• Senin, 25 Juni 2018
HR

Karyawan Bank Fashion Terancam PHK

Bank Fashion

Bank Fashion, salah satu gerai fashion ternama di Inggris terancam bangkrut dan sekitar 1.500 pekerja diprediksi terkena risiko PHK. Bank Fashion terkena krisis finansial pasca liburan Natal ini. Bank Fashion pada awalnya dimiliki oleh grup JD Sports. Namun pada bulan November, JD Sports memutuskan untuk menjual Bank Fashion pada Hilco karena gerai fashionnya terus merugi. Di awal tahun 2015 ini, pihak Hilco terpaksa memanggil akuntan publik terkenal yaitu Delloite untuk mengaudit sustainability dari gerainya tersebut. Alhasil, Delloite menyatakan bahwa Bank Fashion menderita kerugian finansial sebanyak 8,1 juta Poundsterling. Mereka pun mengatakan bahwa sekitar 1.500 pegawai terancam pemutusan hubungan kerja.

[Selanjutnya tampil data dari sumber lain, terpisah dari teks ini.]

(* ===== verification/ComponentSpec.v ===== *)
(** * The component registry against its specification

    Abstractly a registered type is its C++ type, the components it holds by
    name, each with its handle, and the rights of behaviours to them.  [type_ok]
    relates the storage, the two name indexes and the generations of one type to
    that view; [registry_ok] relates the whole registry to a view per type.
    Each operation of [Components] has its specification here. *)
From S2P Require Import Prelude OrderedMap Values Effects Ids Components.

(** ** One type *)

Section OneType.
Context {T : Type}.
Implicit Types (s : ComponentStorage T) (held : gmap string (handle * T))
  (rights : gmap (handle * string) Mode).

(** What a behaviour may do with a slot, from the storage. *)
Definition rights_of s (behavior : handle) : list ComponentSlotAccess :=
  default [] (accesses s !! behavior).

(** The access lists against the rights by name. *)
Record access_ok s (names : gmap string handle) rights : Prop := {
  ac_current b a : a ∈ rights_of s b → ∃ n, names !! n = Some (access_slot a);
  ac_single b : NoDup (access_slot <$> rights_of s b);
  ac_nonempty b l : accesses s !! b = Some l → l ≠ [];
  ac_rights b n m : rights !! (b, n) = Some m ↔
    ∃ h, names !! n = Some h ∧ MkAccess m h ∈ rights_of s b
}.

Record type_ok (world : N) s (names : gmap string handle) (slots : gmap handle string)
    (gens : list N) held rights : Prop := {
  ty_names : names = fst <$> held;
  ty_slots h n : slots !! h = Some n ↔ names !! n = Some h;
  ty_length : length gens = length (components s);
  ty_capacity : len (components s) <= MaxComponentSlots;
  ty_held n h v : held !! n = Some (h, v) →
    handle_world h = world ∧ gens !! N.to_nat (handle_slot h) = Some (handle_generation h) ∧
    handle_generation h ≠ 0 ∧ components s !! N.to_nat (handle_slot h) = Some (Some v);
  ty_live i v : components s !! i = Some (Some v) →
    ∃ n h, held !! n = Some (h, v) ∧ N.to_nat (handle_slot h) = i;
  ty_nodup : NoDup (availableSlots s);
  ty_free i : i ∈ availableSlots s → components s !! N.to_nat i = Some None ∧
    ∃ g, gens !! N.to_nat i = Some g ∧ g ≠ 0;
  ty_gens : Forall (λ g, g <= u32_max) gens;
  ty_count : count s = N.of_nat (size held);
  ty_access : access_ok s names rights
}.

Lemma new_type_ok world : type_ok world (new_ComponentStorage (T := T)) ∅ ∅ [] ∅ ∅.
Proof.
  split; cbn; try done.
  - constructor.
  - intros i Hi. by apply elem_of_nil in Hi.
  - split; unfold rights_of; cbn.
    + intros b a Ha. by apply elem_of_nil in Ha.
    + intros b. constructor.
    + done.
    + intros b n m. split; [done|]. by intros (h & ? & _).
Qed.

Dari sekian banyak alasan yang dikemukakan oleh pihak Hilco sendiri, Bank Fashion menderita kerugian disebabkan oleh kurang mampunya gerai tersebut bersaing dengan gerai fashion lainnya serta semakin maraknya e-commerce yang pada akhirnya menggeser gerai-gerai tradisional. Berdasarkan informasi yang ada, Hilco telah membentuk seorang kepala restrukturisasi untuk menyelamatkan Bank Fashion dari kerugian. Setelah pengalihan kepemilikan antara JD Sports dan Hilco, pihak Hilco sendiri belum mendapatkan solusi yang tepat tentang bagaimana cara mereka untuk survive dari krisis tersebut. Alih-alih menyelamatkan, Hilco justru tidak mampu menutupi hutang-hutang yang harus ditanggung oleh gerai fashion itu. Salah satu administrator dari tim restrukturisasi tersebut yaitu Bill Dawson mengatakan bahwa Delloite berusaha untuk mengamankan kesepakatan untuk menyelamatkan Bank Fashion dari lilitan hutang.

Dawson mengatakan, “Bank Fashion terus merugi akibat persaingan yang ketat sehingga tidak bisa memberikan profit signifikan di tahun ini.” Ia pun melanjutkan, “Setelah melihat review bisnis perusahaan, pengambilalihan kembali perusahaan belum dirasa jadi sebuah solusi. Dewan direksi terpaksa harus membuat rapat internal untuk tim restrukturisasi.” Walaupun demikian, Dawson mengakui bahwa perusahaan sudah membayar gaji karyawannya secara normal dan gerai pun tetap dibuka. Beberapa barang pun dijual dengan diskon hingga 70 persen untuk mendongkrak penjualan. Di satu sisi, Dawson sendiri tidak menampik saat ditanya apakah ada perusahaan yang tertarik mengakuisisi Bank Fashion. Ia mengatakan bahwa hingga saat ini sudah banyak perusahaan yang tertarik mengakuisisi Bank Fashion dengan berbagai macam visi misinya. Saat ini Bank Fashion memiliki 84 gerai toko di Inggris dan mempekerjakan sekitar 1.553 orang karyawan.